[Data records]
========
(* ===== verification/ProxyView.v ===== *)
(** * ProxyView: the projection of the core's proxies (src/core.rs)

    The documents of Mihomo's [/proxies] and [/providers/proxies] endpoints, the
    [ProxyView] built from them, and the two questions asked of it: which node a
    name selects in a group ([resolve_exact_selection]) and the rows of a group
    ([node_rows_page]).

    [raw_proxies_of_json] and [raw_providers_of_json] are the derived readers of
    the raw documents.  The loops of [build_proxy_view] are folds over the
    ordered entries of the maps; the maps they fill are their states
    ([ProviderScan], [ProxyScan]).  Theorems: the order of the groups, the nodes
    and where they come from, selection against a definition that reads the raw
    documents, and pages as slices. *)

From S2P Require Import Prelude Text Ordered Json Domain.
Local Open Scope Z_scope.

(** ** Data *)

Inductive Availability := ProxyAvailable | ProxyUnavailable.
Inductive ProxyViewOrderSource := EffectiveConfiguration | StableFallback.
Inductive ProviderState := ProviderReady | ProviderStateUnavailable.
Inductive UnresolvedMemberReason := MemberMissing | MemberAmbiguous | MemberProviderUnavailable.

#[global] Instance Availability_eq_dec : EqDecision Availability.
Proof. solve_decision. Defined.
#[global] Instance ProviderState_eq_dec : EqDecision ProviderState.
Proof. solve_decision. Defined.
#[global] Instance UnresolvedMemberReason_eq_dec : EqDecision UnresolvedMemberReason.
Proof. solve_decision. Defined.

Inductive ProxyMember :=
| MemberGroup (name : str)
| MemberNode (name record_id : str) (availability : Availability)
| MemberUnresolved (name : str) (reason : UnresolvedMemberReason) (candidate_ids : list str).

Definition member_name (m : ProxyMember) : str :=
  match m with
  | MemberGroup name | MemberNode name _ _ | MemberUnresolved name _ _ => name
  end.

Record ProxyGroup := MkProxyGroup {
  pg_id : str;
  pg_name : str;
  pg_proxy_type : str;
  pg_availability : Availability;
  pg_selectable : bool;
  pg_core_internal : bool;
  pg_selected_name : option str;
  pg_members : list ProxyMember;
}.

Record ProxyNode := MkProxyNode {
  pn_record_id : str;
  pn_name : str;
  pn_proxy_type : str;
  pn_availability : Availability;
  pn_core_internal : bool;
  pn_source : NodeSource;
}.

Inductive ProviderVehicle := VehicleHttp | VehicleFile | VehicleInline | VehicleCompatible | VehicleUnknown.

Record ProxyProvider := MkProxyProvider {
  pp_name : str;
  pp_vehicle : ProviderVehicle;
  pp_node_ids : list str;
}.

Record ProxyView := MkProxyView {
  pv_schema_version : Z;
  pv_order_source : ProxyViewOrderSource;
  pv_provider_state : ProviderState;
  pv_groups : list ProxyGroup;
  pv_nodes : gmap str ProxyNode;
  pv_providers : list ProxyProvider;
}.

Definition PROXY_VIEW_SCHEMA_VERSION : Z := 1.

Record NodeSelection := MkNodeSelection {
  nsel_group_name : str;
  nsel_node_name : str;
  nsel_record_id : str;
}.

Inductive SelectionError :=
| GroupMissing (name : str)
| GroupNotSelectable (name : str)
| NodeMissing (name : str)
| NodeAmbiguous (name : str) (candidate_ids : list str)
| NodeUnavailable (name : str)
| ProviderUnavailable (name : str)
| TargetIsGroup (name : str).
(* ===== verification/Mihomo.v ===== *)
(** * Mihomo: the JSON responses of the core's controller (the second half of
    src/core.rs)

    [MihomoJsonCodec] reads the version, delay, traffic, connections and log
    documents; connection records are cut to the product's limits.
    [json_from_slice] is a parameter.  Theorem: whatever the core sends, the
    records kept are bounded, and a cut field is the longest prefix of whole
    characters that fits. *)

From S2P Require Import Prelude Text Ordered Constants Json Domain ProxyView.
Local Open Scope Z_scope.

(** ** Data *)

Record MihomoVersion := MkMihomoVersion {
  mv_version : str;
  mv_meta : bool;
}.

Inductive DelayTarget :=
| TargetCoreProxy (proxy_name : str)
| TargetProviderProxy (provider_name proxy_name : str).

Record DelayProbeRequest := MkDelayProbeRequest {
  dpr_record_id : str;
  dpr_target : DelayTarget;
  dpr_test_url : str;
  dpr_timeout_ms : Z;
}.

Definition target_from_node (n : ProxyNode) : DelayTarget :=
  match pn_source n with
  | FromCore proxy_name => TargetCoreProxy proxy_name
  | FromProvider provider_name proxy_name => TargetProviderProxy provider_name proxy_name
  end.

Record TrafficFrame := MkTrafficFrame {
  tf_upload_bytes_per_second : Z;
  tf_download_bytes_per_second : Z;
}.

Record ConnectionSummary := MkConnectionSummary {
  cs_active_connections : Z;
  cs_upload_total_bytes : Z;
  cs_download_total_bytes : Z;
  cs_memory_bytes : option Z;
  cs_connections : list ConnectionRecord;
}.

Inductive MihomoLogLevel := MihomoDebug | MihomoInfo | MihomoWarn | MihomoError.

Record MihomoLogFrame := MkMihomoLogFrame {
  mlf_level : MihomoLogLevel;
  mlf_message : str;
}.

(** ** Raw documents *)

Record RawConnectionMetadata := MkRawConnectionMetadata {
  rcm_network : str;
  rcm_host : str;
  rcm_sniff_host : str;
  rcm_destination_ip : str;
  rcm_destination_port : str;
}.

Record RawConnection := MkRawConnection {
  rcn_id : str;
  rcn_metadata : RawConnectionMetadata;
  rcn_chains : list str;
  rcn_rule : str;
  rcn_rule_payload : str;
  rcn_upload : Z;
  rcn_download : Z;
}.

Record RawConnections := MkRawConnections {
  rcs_upload_total : Z;
  rcs_download_total : Z;
  rcs_memory : option Z;
  rcs_connections : list RawConnection;
}.

(** [deny_unknown_fields] with defaults. *)
Definition json_strict_default (names : list str) (j : Json) : option (list (str * Json)) :=
  fields ← json_struct_default names j;
  if json_known_fields names fields then Some fields else None.

Definition json_u64 : Json → option Z := json_uint u64_max.

Definition raw_version_of_json (j : Json) : option (str * bool) :=
  fields ← json_strict_default [lit "version"; lit "meta"; lit "premium"] j;
  version ← json_required fields (lit "version") json_str;
  meta ← json_default fields (lit "meta") json_bool false;
  _ ← json_default fields (lit "premium") json_bool false;
  Some (version, meta).

Definition raw_delay_of_json (j : Json) : option Z :=
  fields ← json_strict_struct [lit "delay"] j;
  json_required fields (lit "delay") json_u64.

Definition raw_traffic_of_json (j : Json) : option (Z * Z) :=
  fields ← json_strict_default [lit "up"; lit "down"; lit "upTotal"; lit "downTotal"] j;
  up ← json_required fields (lit "up") json_u64;
  down ← json_required fields (lit "down") json_u64;
  _ ← json_default fields (lit "upTotal") json_u64 0;
  _ ← json_default fields (lit "downTotal") json_u64 0;
  Some (up, down).

Definition raw_metadata_of_json (j : Json) : option RawConnectionMetadata :=
  fields ← json_struct_default
             [lit "network"; lit "host"; lit "sniffHost"; lit "destinationIP"; lit "destinationPort"] j;
  network ← json_default fields (lit "network") json_str [];
  host ← json_default fields (lit "host") json_str [];
  sniff_host ← json_default fields (lit "sniffHost") json_str [];
  destination_ip ← json_default fields (lit "destinationIP") json_str [];
  destination_port ← json_default fields (lit "destinationPort") json_str [];
  Some (MkRawConnectionMetadata network host sniff_host destination_ip destination_port).

Definition raw_connection_of_json (j : Json) : option RawConnection :=
  fields ← json_struct_default
             [lit "id"; lit "metadata"; lit "chains"; lit "rule"; lit "rulePayload"; lit "upload";
              lit "download"] j;
  id ← json_default fields (lit "id") json_str [];
  metadata ← json_default fields (lit "metadata") raw_metadata_of_json
               (MkRawConnectionMetadata [] [] [] [] []);
  chains ← json_default fields (lit "chains") (json_vec json_str) [];
  rule ← json_default fields (lit "rule") json_str [];
  rule_payload ← json_default fields (lit "rulePayload") json_str [];
  upload ← json_default fields (lit "upload") json_u64 0;
  download ← json_default fields (lit "download") json_u64 0;
  Some (MkRawConnection id metadata chains rule rule_payload upload download).

Definition raw_connections_of_json (j : Json) : option RawConnections :=
  fields ← json_strict_default [lit "uploadTotal"; lit "downloadTotal"; lit "memory"; lit "connections"] j;
  upload_total ← json_required fields (lit "uploadTotal") json_u64;
  download_total ← json_required fields (lit "downloadTotal") json_u64;
  memory ← json_default fields (lit "memory") (json_nullable json_u64) None;
  connections ← json_required fields (lit "connections") (json_vec raw_connection_of_json);
  Some (MkRawConnections upload_total download_total memory connections).
(* ===== verification/Profile.v ===== *)
(** * Profile: snapshots, names and the profile catalog
    (src/profile.rs, and [validate_name] of src/state.rs)

    [ProfileSnapshot::parse] checks a downloaded document, [derive_profile_name]
    names a new profile and [ProfileCatalog] keeps the profiles and the active
    one.  [serde_yaml_ng::from_slice], [Sha256::digest], [Uuid::parse_str] and
    the printing of UUIDs are parameters. *)

From S2P Require Import Prelude Text Ordered Constants Yaml Domain.
Local Open Scope Z_scope.

(** ** Snapshots *)

Record SnapshotLimits := MkSnapshotLimits {
  max_bytes : Z;
  max_depth : Z;
}.

Inductive SnapshotError :=
| BodyTooLarge (limit : Z)
| SnapshotInvalidYaml
| TopLevelMappingRequired
| DepthExceeded (limit : Z)
| RulesSequenceRequired
| RuleStringRequired (index : Z).

Record ProfileSnapshot := MkProfileSnapshot {
  snap_raw : bytes;
  snap_document : Mapping;
  snap_rule_strings : list str;
  snap_content_sha256 : str;
}.

(** [iter().map(f).max().unwrap_or_default()] *)
Definition max_or_zero {A} (f : A → Z) (l : list A) : Z := foldr (λ x n, Z.max (f x) n) 0 l.

Fixpoint yaml_depth (v : Value) : Z :=
  match v with
  | VSequence vs => 1 + max_or_zero yaml_depth vs
  | VMapping es => 1 + max_or_zero (λ e, Z.max (yaml_depth e.1) (yaml_depth e.2)) es
  | VTagged _ w => 1 + yaml_depth w
  | _ => 1
  end.
Fixpoint validate_managed_node_absent (schema : SchemaNode) (value : Value) (path : str)
  : result unit ConfigError :=
  match schema, value with
  | ManagedDrop, _ => Err PersistedConfigurationInvalid
  | ManagedReplace, _ => Ok tt
  | SchemaSequence item, VSequence values =>
      each (λ index v, validate_managed_node_absent item v (index_path path index)) values
  | SchemaMapping fields _ _, VMapping m =>
      each_key (λ field schema r,
        guard? r in absent_field validate_managed_node_absent m path field schema) fields (Ok tt)
  | SchemaNamedMap value_schema, VMapping m =>
      each (λ _ p,
        let? name := ok_or (as_str p.1) PersistedConfigurationInvalid in
        validate_managed_node_absent value_schema p.2 (child_path path name)) m
  | SchemaDiscriminated discriminator common variants _ _ _, VMapping m =>
      match variant_of m discriminator with
      | None => Err PersistedConfigurationInvalid
      | Some variant =>
          find_key (λ variant_fields,
            each (λ _ p,
              let? field := ok_or (as_str p.1) PersistedConfigurationInvalid in
              let check s :=
                match s with
                | ManagedDrop => Err PersistedConfigurationInvalid
                | _ => validate_managed_node_absent s p.2 (child_path path field)
                end in
              find_key check (find_key check (Ok tt) variant_fields field) common field) m)
            (Err PersistedConfigurationInvalid) variants variant
      end
  | _, _ => Ok tt
  end.
Definition authoritative_dns_fields : list (str * Value) :=
  [ (lit "enable", VBool true); (lit "ipv6", VBool true); (lit "fallback", VSequence []);
    (lit "enhanced-mode", VString AUTHORITATIVE_DNS_MODE);
    (lit "fake-ip-range", VString AUTHORITATIVE_FAKE_IP_RANGE);
    (lit "fake-ip-range6", VString AUTHORITATIVE_FAKE_IP_RANGE6);
    (lit "fake-ip-filter-mode", VString AUTHORITATIVE_FAKE_IP_FILTER_MODE);
    (lit "fake-ip-filter", VSequence (VString <$>
      [ lit "*.lan"; lit "*.local"; lit "*.arpa"; lit "time.*.com"; lit "ntp.*.com";
        lit "+.market.xiaomi.com"; lit "localhost.ptlogin2.qq.com"; lit "*.msftncsi.com";
        lit "www.msftconnecttest.com" ])) ].

(** The same, as the [Mapping] the function returns. *)
Definition authoritative_dns_mapping : Mapping :=
  (λ p, (VString p.1, p.2)) <$> authoritative_dns_fields.

Definition port (n : Z) : Value := VNumber (NumberInt n).

Definition authoritative_sniffer_baseline : Value :=
  VMapping
    [ (key (lit "enable"), VBool true); (key (lit "force-dns-mapping"), VBool true);
      (key (lit "parse-pure-ip"), VBool true); (key (lit "override-destination"), VBool true);
      (key (lit "sniff"), VMapping
        [ (key (lit "HTTP"), VMapping
             [ (key (lit "ports"), VSequence [port 80; VString (lit "8080-8880")]);
               (key (lit "override-destination"), VBool true) ]);
          (key (lit "TLS"), VMapping [(key (lit "ports"), VSequence [port 443; port 8443])]);
          (key (lit "QUIC"), VMapping [(key (lit "ports"), VSequence [port 443; port 8443])]) ]) ].

Definition reserved_proxy_names : gset str :=
  list_to_set [ lit "COMPATIBLE"; lit "DIRECT"; lit "PASS"; lit "PASS-RULE"; lit "REJECT";
                lit "REJECT-DROP" ].

Definition builtin_policy_targets : gset str := reserved_proxy_names ∪ {[lit "GLOBAL"]}.

(** ** Checks of the input *)

Definition validate_authoritative (a : AuthoritativeConfig) : result unit ConfigError :=
  if negb (is_absolute (utf8 (controller_unix a))) || bool_decide (controller_unix a = [])
  then Err (InvalidAuthoritativeValue (lit "external-controller-unix"))
  else if bool_decide (secret a = []) then Err (InvalidAuthoritativeValue (lit "secret"))
  else Ok tt.

Definition validate_reference (path kind name : str) (available : gset str)
  : result unit ConfigError :=
  if bool_decide (name ∈ available) then Ok tt else Err (UnavailableReference path kind name).

(** One turn of the loop of [validate_rule_strings]. *)
Definition validate_rule_string (path : str) (policy_targets rule_providers sub_rules : gset str)
    (index : N) (rule : str) : result unit Fault :=
  let rule_path := index_path path index in
  let? rule := raise (map_err (λ e, InvalidRoutingRule rule_path (RuleStringError_display e))
                        (RuleString_new rule RULE_STRING_MAX_BYTES)) in
  let? parsed := raise (map_err (λ e, InvalidRoutingRule rule_path (RuleParseError_display e))
                          (parse_rule rule)) in
  if existsb (λ p, bool_decide (p = [])) (params parsed)
  then Err (Raised (InvalidRoutingRule rule_path (lit "empty rule parameters are unsupported")))
  else
    guard? raise (match rule_type parsed with
                  | SubRule =>
                      validate_reference rule_path (lit "sub-rule") (policy_target parsed) sub_rules
                  | _ =>
                      validate_reference rule_path (lit "Policy Target") (policy_target parsed)
                        policy_targets
                  end) in
    if decide (rule_type parsed = RuleSet) then
      let? provider := expect (payload parsed) in
      raise (validate_reference rule_path (lit "rule provider") provider rule_providers)
    else Ok tt.

Definition validate_rule_strings (rules : list str) (path : str)
    (policy_targets rule_providers sub_rules : gset str) : result unit Fault :=
  each (validate_rule_string path policy_targets rule_providers sub_rules) rules.

(** Names taken so far and the records still to check; [refused] is the extra
    condition on proxies. *)
Fixpoint validate_names (section : str) (refused : str → bool) (records : list (N * str))
    (names : gset str) : result (gset str) ConfigError :=
  match records with
  | [] => Ok names
  | (index, name) :: records' =>
      if refused name || bool_decide (name ∈ names)
      then Err (DuplicateName (index_path section index ++ lit ".name") name)
      else validate_names section refused records' ({[name]} ∪ names)
  end.

Definition validate_unique_names (proxies groups : list (N * str)) : result unit ConfigError :=
  let? names := validate_names (lit "proxies") (λ n, bool_decide (n = lit "GLOBAL")) proxies
                  reserved_proxy_names in
  guard? validate_names (lit "proxy-groups") (λ _, false) groups names in
  Ok tt.

(** ** The compiler

    The crates and the host the compiler calls: YAML, SHA-256, URL parsing, and
    what [canonicalize], [is_dir] and [is_file] say of the files at the time. *)

Class Host := {
  sha256 : bytes → bytes;
  url_parse : str → option Url;
  fs_canonicalize : path → option path;
  fs_is_dir : path → bool;
  fs_is_file : path → bool;
}.

(** What the compiler relies on: digests have 32 bytes, and a path the system
    canonicalizes is absolute, made of directory entries. *)
Class HostLaws `{Host} := {
  sha256_bytes content : Forall (λ b, b < 256)%N (sha256 content) ∧ length (sha256 content) = 32%nat;
  fs_canonical p q : fs_canonicalize p = Some q → canonical_path q;
}.

Section compiler.
Context `{YamlCrate, Host}.

(** *** References *)

Definition collect_record_names (document : Mapping) (section : str)
  : result (list (N * str)) Fault :=
  match mapping_get document section with
  | Some (VSequence records) =>
      collect (λ index record,
        let? name := expect (m ← as_mapping record; n ← mapping_get m (lit "name"); as_str n) in
        if bool_decide (name = [])
        then Err (Raised (EmptyName (index_path section (Z.to_N index) ++ lit ".name")))
        else Ok (Z.to_N index, name)) records
  | _ => Ok []
  end.

Definition collect_map_names (document : Mapping) (section : str) : result (gset str) Fault :=
  match mapping_get document section with
  | Some (VMapping records) =>
      let? names := collect (λ _ p,
        let? name := expect (as_str p.1) in
        if bool_decide (name = []) then Err (Raised (EmptyName section)) else Ok name) records in
      Ok (list_to_set names)
  | _ => Ok ∅
  end.

(** The inner loops of [validate_group_references]: the references of one field
    of one group. *)
Definition validate_group_field (group : Mapping) (index : N) (field : str)
    (available : gset str) (kind : str) : result unit Fault :=
  match mapping_get group field with
  | Some (VSequence references) =>
      each (λ reference_index reference,
        let? name := expect (as_str reference) in
        raise (validate_reference
          (index_path (index_path (lit "proxy-groups") index ++ lit "." ++ field) reference_index)
          kind name available)) references
  | _ => Ok tt
  end.

Definition validate_group_references (document : Mapping)
    (policy_targets proxy_provider_names : gset str) : result unit Fault :=
  match mapping_get document (lit "proxy-groups") with
  | Some (VSequence groups) =>
      each (λ index group,
        let? group := expect (as_mapping group) in
        guard? validate_group_field group index (lit "proxies") policy_targets
                 (lit "proxy or Proxy Group") in
        validate_group_field group index (lit "use") proxy_provider_names (lit "proxy provider"))
        groups
  | _ => Ok tt
  end.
========
Lines containing the word "expect" are to be located in the entries and copied.

* _Reply_
      let? provider := expect (payload parsed) in
        let? name := expect (m ← as_mapping record; n ← mapping_get m (lit "name"); as_str n) in
        let? name := expect (as_str p.1) in
        let? name := expect (as_str reference) in
        let? group := expect (as_mapping group) in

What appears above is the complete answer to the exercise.